Он стал подле Ханны. Взяв его за руку, молодая женщина прошептала:
– Все очень хорошо, Андре. Благодарю вас.
Повинуясь ее приказу, несколько рабов выступили вперед, чтобы опустить гроб в могилу. Но прежде чем первые комья земли упали на него, рядом с Ханной раздался странный звук. Она удивленно взглянула на Бесс. Та что-то напевала. А потом громко запела какой-то гимн – запела мощным сочным голосом. Рабы присоединились к ней один за другим. И вот уже пели они все, и их голоса, слившись в один голос, катились вниз с холма к реке.
Жгучие слезы полились из глаз Ханны, и она разрыдалась, не стыдясь их; она плакала впервые с тех пор, как позволила Бесс обнять себя у смертного ложа Малкольма.

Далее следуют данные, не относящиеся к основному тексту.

(** 5. and 6. Lists. *)
Definition blank (c : ascii) : bool := Ascii.eqb c " " || Ascii.eqb c tab.
Definition bullet : regex := OneOf "-*".
Definition number : regex := Seq (Plus true Digit) (Is ".").
Definition item_start (mark : regex) : regex :=
  Seq Bol (Seq (Star true (Chr blank)) (Seq mark (Plus true Space))).
Definition line_re (mark : regex) : regex :=
  Seq (item_start mark) (Seq (Plus true Any) (Opt (Is newline))).
Definition block_re (mark : regex) : regex := Group 1 (Plus true (line_re mark)).
Definition item_re (mark : regex) : regex :=
  Seq (item_start mark) (Seq (Group 1 (Plus true Any)) Eol).
Definition list_of (tag : string) (mark : regex) (block : list ascii) (_ : nat → list ascii) : list ascii :=
  html ["<"; tag; ">"] ++
  replace (item_re mark) (λ _ g, lst "<li>" ++ g 1 ++ lst "</li>") block ++
  html ["</"; tag; ">"].

(** 7. Inside a line. *)
Definition inline_code_re : regex := Seq (Is "`") (Seq (Group 1 (Plus true (NoneOf "`"))) (Is "`")).
Definition bold_re : regex :=
  Seq (Group 1 (Alt (Word (lst "**")) (Word (lst "__")))) (Seq (Group 2 (Plus false Any)) (Back 1)).
Definition italic_re : regex := Seq (Group 1 (OneOf "*_")) (Seq (Group 2 (Plus false Any)) (Back 1)).
Definition strike_re : regex := Seq (Word (lst "~~")) (Seq (Group 1 (Plus false Any)) (Word (lst "~~"))).
Definition link_re : regex :=
  Seq (Is "[") (Seq (Group 1 (Plus true (NoneOf "]"))) (Seq (Is "]") (Seq (Is "(")
    (Seq (Group 2 (Plus true (NoneOf ")"))) (Is ")"))))).
Definition wrap (tag : string) (i : nat) (_ : list ascii) (g : nat → list ascii) : list ascii :=
  html ["<"; tag; ">"] ++ g i ++ html ["</"; tag; ">"].

Definition scheme_re : regex :=
  Alt (Seq (Word (lst "http")) (Seq (Opt (Is "s")) (Is ":"))) (Word (lst "mailto:")).
Definition safe_href (href : list ascii) : list ascii :=
  match exec scheme_re None href with Some _ => href | None => lst "#" end.
Definition link (_ : list ascii) (g : nat → list ascii) : list ascii :=
  html ["<a href="; String quote ""] ++ safe_href (g 2) ++
  html [String quote " target="; quoted "_blank"; " rel="; quoted "noreferrer noopener"; ">"] ++ g 1 ++ lst "</a>".

(** 8. The lines that are left. *)
Definition line_left_re : regex :=
  Seq Bol (Seq (NotAhead (Alt (Seq (Is "<") (Chr is_lower)) (Seq (Star true (Chr blank)) Eol)))
    (Seq (Group 1 (Plus true Any)) Eol)).

(** The steps before the links, and those that follow. *)
Definition blocks (out : list ascii) : list ascii :=
  let out := replace fence_re fenced out in
  let out := replace heading_re heading out in
  let out := replace rule_re (λ _ _, lst "<hr>") out in
  let out := replace (block_re bullet) (list_of "ul" bullet) out in
  replace (block_re number) (list_of "ol" number) out.
Definition inlines (out : list ascii) : list ascii :=
  let out := replace inline_code_re (wrap "code" 1) out in
  let out := replace bold_re (wrap "strong" 2) out in
  let out := replace italic_re (wrap "em" 2) out in
  replace strike_re (wrap "del" 1) out.
Definition links_and_lines (out : list ascii) : list ascii :=
  replace line_left_re (wrap "p" 1) (replace link_re link out).

Definition render (raw : list ascii) : list ascii := links_and_lines (inlines (blocks (escape_html raw))).
Definition renderMarkdown (raw : string) : string := str (render (lst raw)).

(** A text of several lines. *)
Definition lines (l : list string) : string := join (String newline "") l.

Example rendered : renderMarkdown (lines ["# A **b**"; "text `c` <i>"; "- one"; "- *two*"; "";
    "see [x](javascript:f)"]) =
  lines ["<h1>A <strong>b</strong></h1>"; "<p>text <code>c</code> &lt;i&gt;</p>"; "<ul><li>one</li>";
    "<li><em>two</em></li>"; "<p></ul></p>";
    "<p>see <a href=" +:+ quoted "#" +:+ " target=" +:+ quoted "_blank" +:+ " rel=" +:+
      quoted "noreferrer noopener" +:+ ">x</a></p>"].
Proof. vm_compute. reflexivity. Qed.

Допев гимн, рабы принялись засыпать могилу. Ханна повернулась и пошла к господскому дому, опираясь на руку Андре. Говорить у нее не было никакого желания, и Андре на этот раз был молчалив.
Молодая женщина хотела разобраться в своих чувствах. Хотя она и не любила Малкольма, но была глубоко к нему привязана, и его смерть стала для нее настоящим ударом. В то же время ее тревожила еще одна мысль, и эта мысль теперь, когда похороны позади, настоятельно требовала ее внимания.
Теперь она действительно стала хозяйкой «Малверна»! Все здесь принадлежит ей. Меньше чем за полгода она проделала путь от служанки, работающей по договору на постоялом дворе, до хозяйки лучшей плантации во всей Виргинии.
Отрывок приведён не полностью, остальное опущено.